Since our application is an 8x8 Booth multiplier, we have broken down the design in four distinct parts: 1) the encoder, 2) the selector (decoder), 3) the compressor tree and 4) the final addition. A schematic was created for each wordslice module in Electric and was tested for DRCs. They were then simulated in ModelSim for verification of correctness.

### A. Radix-4 Modified Booth Encoder

For an 8x8 Booth multiplier, the wordslice encoder is made of 4 bitslice encoder. The latter encodes the multiplier using N[7:5], N[5:3], N[3:1] and N[1:0]&0 to generate SIN-GLE[3:0], DOUBLE[3:0] and NEGATE[3:0].

### B. Booth Selector

The Booth selector uses the three encoded vectors to generate four different 9bits wide partial products. Its bitslice design is quite simple; you either shift left by one (multiply by 2) or invert the bit or both. The wordslice's first subtlety is to remember to add '1' when you negate the signal, to satisfy the two's complement representation. For that matter, 9 half-adders were used to sum the NEGATE signal (0 when positive, 1 when negative; propagate). The second subtlety was in the sign generation. The selector and half-adder would cover almost every possible case, except when Y= -128 and PP= -2M. The correct answer is 100000000 and sign=0. A simple 3-stage NAND8 reducer was used to cover this special case.

### C. Partial Products Compressor Tree

The compressor tree uses thirteen [4:2] compressors optimized for area to sum the columns. Each compressor has five inputs: A, B, C, D and  $C_{int-1}$  and three outputs: Sum, Cint and Cext. The internal carry  $C_{int}$  is propagated to the next column and the external carry  $C_{ext}$  is given to the final addition, thus balancing the propagation delay.

### D. Final Addition

The final addition is done using a 13bits carry-ripple adder. This type of adder is optimized for area and can easily be implemented in layout, but has the longest propagation delay of all adders.

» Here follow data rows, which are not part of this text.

Lemma strftime_then_Birthday_witness :
  to_date (Field_init (strftime_d_m_Y (mkdate 2024 3 18))) = Ok (mkdate 2024 3 18)
  /\ Birthday_init (strftime_d_m_Y (mkdate 999 3 15))
     = Raise (ValueError "Invalid date format. Please use DD.MM.YYYY").
Proof.
  split.
  - apply (@strftime_then_Birthday (mkdate 2024 3 18)).
    + unfold real_date. vm_compute. intuition discriminate.
    + simpl. lia.
  - apply (@strftime_then_Birthday (mkdate 999 3 15)).
    + unfold real_date. vm_compute. intuition discriminate.
    + simpl. lia.
Defined.

End BirthdayTexts.

Section Congratulations.

Lemma toordinal_range (d : date) :
  real_date d -> 1 <= toordinal d <= MAXORDINAL.
Proof.
  intros H. pose proof (@toordinal_in_year d H) as B.
  destruct H as ((Hy1 & Hy2) & _). unfold MINYEAR, MAXYEAR in *.
  pose proof (@days_before_year_mono 1 (year d) ltac:(lia)) as L.
  pose proof (@days_before_year_mono (year d + 1) 10000 ltac:(lia)) as U.
  change (days_before_year 1) with 0 in L.
  change (days_before_year 10000) with MAXORDINAL in U. lia.
Qed.

(** Two days after a Saturday, or one after a Sunday, the calendar has
    not ended. *)
Lemma weekend_not_last (d : date) :
  real_date d ->
  (weekday d = 5 -> exists c, add_days d 2 = Ok c)
  /\ (weekday d = 6 -> exists c, add_days d 1 = Ok c).
Proof.
  intros H. pose proof (@toordinal_range d H) as R.
  unfold add_days, weekday, MAXORDINAL in *. split; intros W.
  - replace ((0 <? toordinal d + 2) && (toordinal d + 2 <=? 3652059)) with true;
      [eauto|].
    symmetry. apply andb_true_iff. rewrite Z.ltb_lt, Z.leb_le.
    Z.to_euclidean_division_equations; lia.
  - replace ((0 <? toordinal d + 1) && (toordinal d + 1 <=? 3652059)) with true;
      [eauto|].
    symmetry. apply andb_true_iff. rewrite Z.ltb_lt, Z.leb_le.
    Z.to_euclidean_division_equations; lia.
Qed.

Lemma move_to_monday_returns (d : date) :
  real_date d -> exists c, _move_to_monday_if_weekend d = Ok c.
Proof.
  intros H. destruct (@weekend_not_last d H) as [H5 H6].
  unfold _move_to_monday_if_weekend.
  destruct (weekday d =? 5) eqn:E5; [apply H5, Z.eqb_eq, E5|].
  destruct (weekday d =? 6) eqn:E6; [apply H6, Z.eqb_eq, E6|]. eauto.
Qed.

# III. 8x8 Booth Multiplier Simulation

An additional simulation was done in Quartus II to test the overall functionality of our Booth multiplier. The integrated ModelSim simulator was found to be very useful to quickly generate stimuli vectors. Our modules result is compared to the output of a generic 8x8 multiplier using a XOR-tree and is tested extensively.